Afinal, qual é a trama principal de Casa Gucci? A família que enriqueceu com o próprio negócio? A complexa relação de discuta de poder entre os membros na era das aquisições corporativas? Uma forasteira interesseira que colaborou para a destruição de uma família? Ou a história que levou Maurizio a morte?
Scott é conhecido por ser um cineasta com um método de direção rápido e objetivo, com profunda compreensão dos momentos que a direção precisa colaborar para os picos dramáticos da história. Momentos como esses podem ser encontrados com facilidade em filmes como Alien, o Oitavo Passageiro [1979], Blade Runner [1982], Thelma & Louise [1991], Gladiador [2000], Falcão Negro em Perigo [2001] e até mesmo no questionável Prometheus [2012]. Em Casa Gucci, a câmera do cineasta não entrega nenhum grande momento inspirado que colabore para dar para emoção para a trama.
Apesar dos esforços de Gaga, o filme não consegue delimitar exatamente o que Patrizia deseja, colocando a personagem em uma indefinição estranha entre a esposa apaixonada pelo marido e a mulher ambiciosa que "quer tudo". Mas o que é “tudo”? O filme não diz, preferindo empurrar Patrizia para o campo da mulher que tomou uma atitude drástica por talvez amar demais o marido — ou o dinheiro dele? Há uma indefinição incômoda sobre o que fez Patrizia chegar ao ponto de ruptura e orquestrar a morte Maurizio.
Enquanto Casa Gucci tem muita informação, falta desenvolvimento para tornar a trama coesa.
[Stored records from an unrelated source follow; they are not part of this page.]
(** ** The session over the runs of the script *)

(** The ways through [check_connection], by what the session holds and
    what the driver answers. *)
Lemma check_connection_cases drv w :
  match session_repos w with
  | Holds r =>
    match db_connection w with
    | Holds c =>
      match cursor_execute drv (trace w ++ [EvCursor c]) c "SELECT 1" [] with
      | inr _ =>
        check_connection drv w = (Returns (Some r), after w (probe c ++ [EvClose c]))
      | inl e =>
        if is_Operational_or_Programming e then
          check_connection drv w
          = (let tr := trace w ++ probe c ++ [lost_notice] in
             let '(result, w') := established tr (pyodbc_connect drv tr) in
             (result, after w' [EvClose c]))
        else
          check_connection drv w = (Raises e, after w (probe c ++ [EvClose c]))
      end
    | _ => ∃ e, check_connection drv w = (Raises e, w)
    end
  | _ => check_connection drv w = established (trace w) (pyodbc_connect drv (trace w))
  end.
Proof.
  unfold check_connection, mbind, py_bind, get_repos, get_db_connection.
  destruct (session_repos w) as [| |r] eqn:Hr; simpl;
    [apply init_connection_run..|].
  destruct (db_connection w) as [| |c] eqn:Hc; simpl; [by eexists..|].
  unfold cursor, try_finally, try_except, execute, emit, mret, py_ret,
    mbind, py_bind. simpl.
  destruct (cursor_execute drv (trace w ++ [EvCursor c]) c "SELECT 1" [])
    as [e|res]; simpl.
  - destruct (is_Operational_or_Programming e); simpl.
    + unfold st_warning, emit. rewrite init_connection_run. simpl.
      rewrite <-!(assoc_L (++)). simpl.
      by destruct (pyodbc_connect drv _).
    + unfold after, probe. rewrite Hr, Hc, <-!(assoc_L (++)). done.
  - unfold read_repos, mbind, py_bind, get_repos. simpl. rewrite Hr. simpl.
    unfold after, probe. rewrite Hr, Hc, <-!(assoc_L (++)). done.
Qed.

Lemma established_session tr answer :
  let '(result, w') := established tr answer in
  ∃ res, result = Returns res ∧ session_result w' = res ∧ session_consistent w' ∧
         (res = None → db_connection w' = SetNone ∧ session_repos w' = SetNone).
Proof.
  destruct answer as [e|c]; simpl.
  - exists None. split; [done|]. split; [done|]. split; [by intros r Hr|done].
  - exists (Some (repos_on c)). split; [done|]. split; [done|]. split; [|done].
    intros r Hr. injection Hr as <-. by exists c.
Qed.

(** X4: [init_connection] never raises, whatever [pyodbc.connect] raises:
    it makes one attempt and returns what it has stored in the session;
    after a success these are the repositories built on the connection that
    [pyodbc.connect] returned, which is the connection the session holds;
    after a failure it is [None], and nothing of an earlier session is
    left. *)
Theorem init_connection_always_returns (drv : driver) (w : world) :
  ∃ (res : option repos) (w' : world),
    init_connection drv w = (Returns res, w') ∧
    session_result w' = res ∧
    session_consistent w' ∧
    (res = None → db_connection w' = SetNone ∧ session_repos w' = SetNone) ∧
    (∀ e, pyodbc_connect drv (trace w) = inl e → res = None) ∧
    (∀ c, pyodbc_connect drv (trace w) = inr c →
          res = Some (repos_on c) ∧ db_connection w' = Holds c) ∧
    connect_attempts w w' = 1.
Proof.
  rewrite init_connection_run.
  pose proof (established_session (trace w) (pyodbc_connect drv (trace w))) as Hs.
  destruct (established (trace w) (pyodbc_connect drv (trace w))) as [result w']
    eqn:Hest.
  destruct Hs as (res & -> & Hres & Hcons & Hnone).
  exists res, w'. split; [done|]. split; [done|]. split; [done|]. split; [done|].
  unfold established in Hest. split; [|split].
  - intros e He. rewrite He in Hest. by injection Hest as <- _.
  - intros c Hc. rewrite Hc in Hest. by injection Hest as <- <-.
  - unfold connect_attempts.
    destruct (pyodbc_connect drv (trace w)); injection Hest as _ <-;
      (erewrite new_events_app; [|done]); reflexivity.
Qed.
Faltou o roteiro se aprofundar na personalidade de Maurizio — interpretado pelo sempre ótimo Driver — para entendermos sua transformação de um estudante de direito apaixonado por livros em um empresário gastador que não recusa a chance de passar a perna nos familiares, apesar de culpar a esposa pelas próprias ações.
Mais importante que isso, faltou desenvolver quem era aquela família além do óbvio e tornar a história da própria Gucci mais atraente do que apenas uma grande novela italiana com sotaques questionáveis.